Paddock was prescribed diazepam in June; as he had been the previous year. The Journal says . . .

Paddock purchased the drug — its brand name is Valium — without insurance at a Walgreens store in Reno on the same day it was prescribed. He was supposed to take one pill a day.

Diazepam is a sedative-hypnotic drug in the class of drugs known as benzodiazepines, which studies have shown can trigger aggressive behavior. Chronic use or abuse of sedatives such as diazepam can also trigger psychotic experiences, according to drugabuse.com.

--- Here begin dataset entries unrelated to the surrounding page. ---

(** ** Reading *)
Lemma value_of_stored size w : size = 1 ∨ size = 2 ∨ size = 4 → value_of size (stored size w) = loaded size w.
Proof.
  intros [-> | [-> | ->]]; [done|..].
  - change (le_word (le_bytes 2 (Z.land w 65535)) = Z.land w 65535). rewrite le_word_bytes; [done|].
    change 65535 with (Z.ones 16). change (256 ^ Z.of_nat 2) with (2 ^ 16). apply land_ones_range. lia.
  - change (s32 (le_word (le_bytes 4 (u32 w))) = s32 w). rewrite le_word_bytes; [apply s32_u32|].
    apply u32_range.
Qed.

Lemma read_hit s t a v size pa : user_ok s → vm_inv garbage None s t → 0 ≤ a < 2 ^ 32 → size = 1 ∨ size = 4 →
  a / PAGE_SIZE = Z.of_nat v → translation t a size false = inr pa →
  ∃ s', user_ok s' ∧ same_memory s s' ∧
    (∀ b, size = 1 → vmem s a = Some b → Machine_ReadMem garbage s a size = Ok (Some (sext8 b), s')) ∧
    (∀ pg w, vpage garbage s (currentSpace s) v = Some pg → slice pg (a mod PAGE_SIZE) size = Ok (stored size w) →
      Machine_ReadMem garbage s a size = Ok (Some (loaded size w), s')).
Proof.
  intros Hu Hi Ha Hs Hv Hpa.
  destruct (load_ok _ s t a size v pa Hi) as (u & t' & pg & Hi' & _ & Hvp & Hpg & Hlen & Hrd); [lia|tauto|done|done|].
  exists (set_vm_mmu s u). split_and!.
  - by eapply user_ok_mmu.
  - by split.
  - intros b Es (pg' & v' & _ & Hv' & Hpg' & Hb & _)%vmem_page. assert (v' = v) as -> by lia.
    assert (pg' = pg) as -> by congruence. unfold Machine_ReadMem. rewrite (u32_id a) by (unfold is_u32; lia).
    rewrite (Hrd [b]); [by subst size|]. subst size. apply lookup_lt_Some in Hb as Hlt.
    change PAGE_SIZE with 128 in *. pose proof (Z.mod_pos_bound a 128 ltac:(done)).
    rewrite slice_ok by lia. by rewrite (drop_S _ _ _ Hb).
  - intros pg' w Hpg' Hsl. assert (pg' = pg) as -> by congruence.
    unfold Machine_ReadMem. rewrite (u32_id a) by (unfold is_u32; lia). rewrite (Hrd _ Hsl), value_of_stored by tauto. done.
Qed.
Lemma flat_step_cpu f f' : cpu_ok (registers f) → processor_step f = Ok (Completed f') → cpu_ok (registers f').
Proof. intros Hc E. by apply (processor_step_cpu f (handlers f) (conj Hc eq_refl)) in E as [? _]. Qed.

Lemma run_early n f g h : cpu_ok (registers f) → early f g → flat_run n g h → flat_run n f h.
Proof.
  intros Hc He Hr. destruct Hr as [g h Hg|n g g' f' h Hg E Hr].
  - constructor. by eapply early_trans.
  - econstructor; [by eapply early_trans|done|done].
Qed.

(** What every processor does in a system: it runs by itself. *)
Lemma system_runs n fs fs' t f : flat_system n fs fs' → fs !! t = Some f → cpu_ok (registers f) →
  ∃ i f', (i ≤ n)%nat ∧ fs' !! t = Some f' ∧ flat_run i f f'.
Proof.
  intros Hs. revert f. induction Hs as [fs|t' g g' n fs fs' Hg He Hs IH|t' g g' n fs fs' Hg E Hs IH]; intros f Hf Hc.
  - exists 0%nat, f. split_and!; [lia|done|]. constructor. apply early_refl.
  - destruct (decide (t' = t)) as [->|Hne].
    + assert (g = f) as -> by congruence.
      destruct (IH g') as (i & f' & Hi & Hf' & Hr); [by rewrite lookup_insert_eq|by eapply early_cpu|].
      exists i, f'. split_and!; [done..|]. by eapply run_early.
    + apply IH; [by rewrite lookup_insert_ne|done].
  - destruct (decide (t' = t)) as [->|Hne].
    + assert (g = f) as -> by congruence.
      destruct (IH g') as (i & f' & Hi & Hf' & Hr); [by rewrite lookup_insert_eq|by eapply flat_step_cpu|].
      exists (S i), f'. split_and!; [lia|done|]. econstructor; [apply early_refl|done|done].
    + destruct (IH f) as (i & f' & Hi & Hf' & Hr); [by rewrite lookup_insert_ne|done|].
      exists i, f'. split_and!; [lia|done..].
Qed.

(** ** Register 0 is zero after an instruction, and no load is pending after an
    exception *)
Definition no_load (rg : list Z) : Prop := rg !! 0%nat = Some 0 ∧ rg !! 37%nat = Some 0 ∧ rg !! 38%nat = Some 0.
Definition zeroed {M} (x : result (outcomeOf M)) : Prop :=
  ∀ o, x = Ok o → match o with Completed m => registers m !! 0%nat = Some 0 | Raised _ m => no_load (registers m) end.

Lemma load_id rg : no_load rg → load rg = rg.
Proof.
  intros (H0 & H37 & H38). unfold load. rewrite H37, H38. cbn [from_option id]. change (Z.to_nat 0) with 0%nat.
  rewrite (list_insert_id rg 0%nat), (list_insert_id rg 37%nat), (list_insert_id rg 38%nat) by done.
  by apply list_insert_id.
Qed.

Lemma zeroed_bind {M A} (x : result A) (k : A → result (outcomeOf M)) : (∀ v, zeroed (k v)) → zeroed (x ≫= k).
Proof. intros H o (v & _ & E)%result_bind_ok. by apply (H v). Qed.

Lemma set_reg_lookup {M} (m m' : MachineOf M) r v k : set_reg m r v = Ok m' →
  registers m' !! k = if decide (k = Z.to_nat r) then Some v else registers m !! k.
Proof.
  unfold set_reg. intros (rg & (Hr & ->)%wr_inv & [= <-])%result_bind_ok. cbn.
  case_decide; [subst; apply list_lookup_insert_eq; lia|by rewrite list_lookup_insert_ne].
Qed.

Lemma DelayedLoad_zero {M} (m m' : MachineOf M) r v : DelayedLoad m r v = Ok m' →
  registers m' !! 0%nat = Some 0 ∧ registers m' !! 37%nat = Some r ∧ registers m' !! 38%nat = Some v.
Proof.
  unfold DelayedLoad. intros (? & _ & E)%result_bind_ok. apply result_bind_ok in E as (? & _ & E).
  apply result_bind_ok in E as (m1 & _ & E).
  apply result_bind_ok in E as (m2 & E2 & E). apply result_bind_ok in E as (m3 & E3 & E4).
  by rewrite !(set_reg_lookup _ _ _ _ _ E4), !(set_reg_lookup _ _ _ _ _ E3), !(set_reg_lookup _ _ _ _ _ E2).
Qed.

Lemma zeroed_raise {M} (m : MachineOf M) et a : zeroed (RaiseException m et a).
Proof.
  unfold RaiseException. do 2 (apply zeroed_bind; intros ?). intros o (m' & E & [= <-])%result_bind_ok.
  by apply DelayedLoad_zero in E.
Qed.

Lemma zeroed_finish {M} (m : MachineOf M) r v pc : zeroed (finish m r v pc).
Proof.
  unfold finish. intros o (m0 & (H0 & _ & _)%DelayedLoad_zero & E)%result_bind_ok.
  apply result_bind_ok in E as (pc0 & _ & E). apply result_bind_ok in E as (m1 & E1 & E).
  apply result_bind_ok in E as (n0 & _ & E). apply result_bind_ok in E as (m2 & E2 & E).
  apply result_bind_ok in E as (m3 & E3 & [= <-]).
  by rewrite (set_reg_lookup _ _ _ _ _ E3), (set_reg_lookup _ _ _ _ _ E2), (set_reg_lookup _ _ _ _ _ E1).
Qed.

Lemma zeroed_read {M} `{Memory M} (m : MachineOf M) a size k : (∀ v m, zeroed (k v m)) → zeroed (with_ReadMem m a size k).
Proof.
  intros Hk m'. unfold with_ReadMem. intros ([r u] & _ & E)%result_bind_ok.
  revert E. destruct r; [apply zeroed_raise|apply Hk].
Qed.

Lemma zeroed_write {M} `{Memory M} (m : MachineOf M) a size v k : (∀ m, zeroed (k m)) → zeroed (with_WriteMem m a size v k).
Proof.
  intros Hk m'. unfold with_WriteMem. intros ([r u] & _ & E)%result_bind_ok.
  revert E. case_decide; [apply Hk|apply zeroed_raise].
Qed.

I’m not sure how someone experiencing  psychotic episodes could have planned the Mandalay Bay spree killing. That said, while correlation doesn’t equal causation, there’s no doubt that plenty of mass killers were on benzodiazepines.

And this not the first time observers have pointed to a connection between psychiatric drugs and suicides, homicides and mass murder. The question is, did the medication somehow trigger Stephen Paddock’s murderous frenzy or did it prevent him from carrying it out sooner?

72 COMMENTS

    • And that somehow changes this obvious fact? I guess politicians weren’t the only ones lobbied to overlook these things.

      • You think there are problems now, take away psych drugs, and see how it goes. As to the scientology thing, they are against all psychiatric help, period. Maybe that murderous asshole stopped taking his valium, ever think of that?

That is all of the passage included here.